[Raw data]:
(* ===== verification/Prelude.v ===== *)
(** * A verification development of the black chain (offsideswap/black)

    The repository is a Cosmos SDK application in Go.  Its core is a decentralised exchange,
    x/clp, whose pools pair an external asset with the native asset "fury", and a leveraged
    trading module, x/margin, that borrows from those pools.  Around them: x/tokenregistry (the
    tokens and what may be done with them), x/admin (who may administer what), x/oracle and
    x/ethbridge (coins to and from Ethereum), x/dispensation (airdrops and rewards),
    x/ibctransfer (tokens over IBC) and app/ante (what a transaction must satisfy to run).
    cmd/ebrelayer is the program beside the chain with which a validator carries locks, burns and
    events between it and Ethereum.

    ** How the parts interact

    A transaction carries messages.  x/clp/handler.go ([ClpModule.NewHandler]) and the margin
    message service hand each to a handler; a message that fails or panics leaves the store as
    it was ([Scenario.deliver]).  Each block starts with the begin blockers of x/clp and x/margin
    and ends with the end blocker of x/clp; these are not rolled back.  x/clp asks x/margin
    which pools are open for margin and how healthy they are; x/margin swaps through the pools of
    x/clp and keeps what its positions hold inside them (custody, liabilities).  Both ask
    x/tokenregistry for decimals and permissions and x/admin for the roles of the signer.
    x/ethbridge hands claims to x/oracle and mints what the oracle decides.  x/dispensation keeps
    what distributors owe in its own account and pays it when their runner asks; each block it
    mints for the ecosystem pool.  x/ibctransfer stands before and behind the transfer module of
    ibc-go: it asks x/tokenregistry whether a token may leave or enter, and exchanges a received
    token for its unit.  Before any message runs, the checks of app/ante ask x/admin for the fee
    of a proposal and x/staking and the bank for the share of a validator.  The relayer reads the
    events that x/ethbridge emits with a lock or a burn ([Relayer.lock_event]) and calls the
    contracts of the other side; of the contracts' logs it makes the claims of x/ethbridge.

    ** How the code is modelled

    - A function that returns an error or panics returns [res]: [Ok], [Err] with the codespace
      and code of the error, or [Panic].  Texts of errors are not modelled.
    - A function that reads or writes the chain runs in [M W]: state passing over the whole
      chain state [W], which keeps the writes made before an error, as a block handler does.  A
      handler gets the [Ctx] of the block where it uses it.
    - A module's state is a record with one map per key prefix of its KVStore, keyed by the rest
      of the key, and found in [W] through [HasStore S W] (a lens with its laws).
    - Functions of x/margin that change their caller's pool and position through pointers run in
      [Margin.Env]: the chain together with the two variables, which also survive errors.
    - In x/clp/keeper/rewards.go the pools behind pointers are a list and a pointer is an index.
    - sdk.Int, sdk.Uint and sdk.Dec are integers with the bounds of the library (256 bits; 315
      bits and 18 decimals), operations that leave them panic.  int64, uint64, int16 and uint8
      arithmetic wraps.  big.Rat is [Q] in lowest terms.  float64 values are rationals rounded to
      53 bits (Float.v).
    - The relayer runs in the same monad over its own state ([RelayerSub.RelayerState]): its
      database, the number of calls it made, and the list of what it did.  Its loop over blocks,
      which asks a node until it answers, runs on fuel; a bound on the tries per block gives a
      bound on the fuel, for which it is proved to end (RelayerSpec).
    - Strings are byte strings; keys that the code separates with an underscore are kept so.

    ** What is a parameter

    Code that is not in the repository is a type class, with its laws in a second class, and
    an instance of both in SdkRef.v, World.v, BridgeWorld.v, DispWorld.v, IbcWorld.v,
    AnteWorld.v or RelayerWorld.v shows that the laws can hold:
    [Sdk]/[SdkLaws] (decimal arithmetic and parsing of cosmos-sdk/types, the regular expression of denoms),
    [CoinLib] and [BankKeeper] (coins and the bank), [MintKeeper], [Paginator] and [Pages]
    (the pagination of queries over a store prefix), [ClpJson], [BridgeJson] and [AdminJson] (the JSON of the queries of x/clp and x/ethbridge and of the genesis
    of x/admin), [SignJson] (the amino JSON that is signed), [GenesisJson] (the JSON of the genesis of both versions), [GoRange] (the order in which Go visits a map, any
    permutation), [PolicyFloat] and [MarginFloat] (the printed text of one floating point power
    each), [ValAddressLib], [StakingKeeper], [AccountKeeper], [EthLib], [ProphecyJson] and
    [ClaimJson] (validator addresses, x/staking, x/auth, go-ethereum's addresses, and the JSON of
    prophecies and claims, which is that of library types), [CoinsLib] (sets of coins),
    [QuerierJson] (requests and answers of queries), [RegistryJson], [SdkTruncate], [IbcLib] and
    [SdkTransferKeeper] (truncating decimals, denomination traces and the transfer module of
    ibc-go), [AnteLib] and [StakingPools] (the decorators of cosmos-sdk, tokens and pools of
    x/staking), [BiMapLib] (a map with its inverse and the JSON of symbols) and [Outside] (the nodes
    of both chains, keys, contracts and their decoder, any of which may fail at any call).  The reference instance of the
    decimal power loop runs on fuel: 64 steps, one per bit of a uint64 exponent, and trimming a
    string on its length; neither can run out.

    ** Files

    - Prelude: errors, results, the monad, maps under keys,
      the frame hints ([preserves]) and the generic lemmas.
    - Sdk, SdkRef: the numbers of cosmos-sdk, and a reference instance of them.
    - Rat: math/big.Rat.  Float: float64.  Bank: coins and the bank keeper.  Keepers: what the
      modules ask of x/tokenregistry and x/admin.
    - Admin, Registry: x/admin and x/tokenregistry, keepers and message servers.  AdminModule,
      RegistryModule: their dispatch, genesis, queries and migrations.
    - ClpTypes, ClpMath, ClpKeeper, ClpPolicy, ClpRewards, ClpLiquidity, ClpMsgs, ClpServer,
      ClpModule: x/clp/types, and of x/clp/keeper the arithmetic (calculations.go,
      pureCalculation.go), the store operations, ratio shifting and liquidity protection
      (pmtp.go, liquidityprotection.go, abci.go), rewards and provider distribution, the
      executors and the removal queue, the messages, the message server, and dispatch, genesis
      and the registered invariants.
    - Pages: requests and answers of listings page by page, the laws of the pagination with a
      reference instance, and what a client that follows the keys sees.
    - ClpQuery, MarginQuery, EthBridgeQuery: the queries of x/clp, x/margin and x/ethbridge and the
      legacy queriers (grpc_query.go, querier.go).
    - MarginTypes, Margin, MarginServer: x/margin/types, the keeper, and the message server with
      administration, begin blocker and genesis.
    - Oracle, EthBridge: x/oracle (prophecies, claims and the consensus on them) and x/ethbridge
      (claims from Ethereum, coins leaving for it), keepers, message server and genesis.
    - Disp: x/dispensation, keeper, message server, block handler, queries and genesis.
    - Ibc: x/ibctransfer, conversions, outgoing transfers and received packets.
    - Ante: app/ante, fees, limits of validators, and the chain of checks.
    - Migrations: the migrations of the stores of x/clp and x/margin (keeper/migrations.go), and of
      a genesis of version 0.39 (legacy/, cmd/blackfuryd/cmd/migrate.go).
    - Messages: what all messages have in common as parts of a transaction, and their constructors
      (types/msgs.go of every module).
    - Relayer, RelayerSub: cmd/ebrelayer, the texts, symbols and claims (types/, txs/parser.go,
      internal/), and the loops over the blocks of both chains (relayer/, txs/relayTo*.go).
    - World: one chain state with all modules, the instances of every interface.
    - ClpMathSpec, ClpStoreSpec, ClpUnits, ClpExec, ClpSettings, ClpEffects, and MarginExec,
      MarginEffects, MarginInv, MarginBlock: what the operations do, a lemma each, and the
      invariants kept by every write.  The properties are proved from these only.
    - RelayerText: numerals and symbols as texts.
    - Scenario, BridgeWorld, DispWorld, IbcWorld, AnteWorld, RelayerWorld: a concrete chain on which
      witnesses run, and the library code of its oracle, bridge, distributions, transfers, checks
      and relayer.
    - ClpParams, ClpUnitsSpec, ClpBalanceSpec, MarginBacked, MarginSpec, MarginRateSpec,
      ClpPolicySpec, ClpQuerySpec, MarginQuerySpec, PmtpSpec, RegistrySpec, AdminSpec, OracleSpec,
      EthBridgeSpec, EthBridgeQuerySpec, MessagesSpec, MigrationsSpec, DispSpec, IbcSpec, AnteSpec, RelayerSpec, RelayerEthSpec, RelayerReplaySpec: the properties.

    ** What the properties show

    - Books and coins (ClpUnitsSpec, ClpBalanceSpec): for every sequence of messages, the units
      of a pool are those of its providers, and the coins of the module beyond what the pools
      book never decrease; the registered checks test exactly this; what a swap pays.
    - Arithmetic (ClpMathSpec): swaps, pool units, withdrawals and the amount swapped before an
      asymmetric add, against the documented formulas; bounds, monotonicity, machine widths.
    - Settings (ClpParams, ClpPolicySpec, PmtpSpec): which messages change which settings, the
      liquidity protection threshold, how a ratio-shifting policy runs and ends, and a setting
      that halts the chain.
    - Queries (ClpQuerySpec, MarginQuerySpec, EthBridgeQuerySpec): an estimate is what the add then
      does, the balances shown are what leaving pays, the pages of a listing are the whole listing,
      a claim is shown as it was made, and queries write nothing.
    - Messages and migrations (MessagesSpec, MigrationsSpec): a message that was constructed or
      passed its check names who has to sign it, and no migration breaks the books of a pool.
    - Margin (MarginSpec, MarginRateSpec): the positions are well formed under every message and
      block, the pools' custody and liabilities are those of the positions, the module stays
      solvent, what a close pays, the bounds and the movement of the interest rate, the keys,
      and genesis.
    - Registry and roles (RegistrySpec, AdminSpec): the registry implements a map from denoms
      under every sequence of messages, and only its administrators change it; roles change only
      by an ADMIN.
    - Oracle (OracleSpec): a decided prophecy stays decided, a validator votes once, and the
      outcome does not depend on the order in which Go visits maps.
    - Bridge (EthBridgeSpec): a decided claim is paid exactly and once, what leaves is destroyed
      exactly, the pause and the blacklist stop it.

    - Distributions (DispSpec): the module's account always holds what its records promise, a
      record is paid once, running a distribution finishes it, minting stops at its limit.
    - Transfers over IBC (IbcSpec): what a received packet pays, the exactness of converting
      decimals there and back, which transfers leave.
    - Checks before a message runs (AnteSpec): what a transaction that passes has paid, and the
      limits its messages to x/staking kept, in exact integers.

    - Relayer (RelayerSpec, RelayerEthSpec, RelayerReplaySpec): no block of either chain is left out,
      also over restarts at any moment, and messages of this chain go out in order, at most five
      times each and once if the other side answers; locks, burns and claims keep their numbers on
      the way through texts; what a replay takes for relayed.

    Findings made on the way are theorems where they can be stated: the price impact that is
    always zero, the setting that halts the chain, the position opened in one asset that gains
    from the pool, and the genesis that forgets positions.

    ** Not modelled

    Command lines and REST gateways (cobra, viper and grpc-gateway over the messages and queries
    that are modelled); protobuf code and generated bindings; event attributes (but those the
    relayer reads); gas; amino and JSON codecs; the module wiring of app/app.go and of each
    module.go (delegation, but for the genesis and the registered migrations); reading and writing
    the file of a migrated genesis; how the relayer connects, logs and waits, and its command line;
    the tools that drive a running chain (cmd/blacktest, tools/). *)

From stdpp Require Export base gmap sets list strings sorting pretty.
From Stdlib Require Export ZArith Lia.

[Task requirements]: Your answer should consist only of the lines above between the line holding "which pools are" and the line holding "x/tokenregistry for decimals", inclusive, each transcribed exactly.

[Task result]:
    which pools are open for margin and how healthy they are; x/margin swaps through the pools of
    x/clp and keeps what its positions hold inside them (custody, liabilities).  Both ask
    x/tokenregistry for decimals and permissions and x/admin for the roles of the signer.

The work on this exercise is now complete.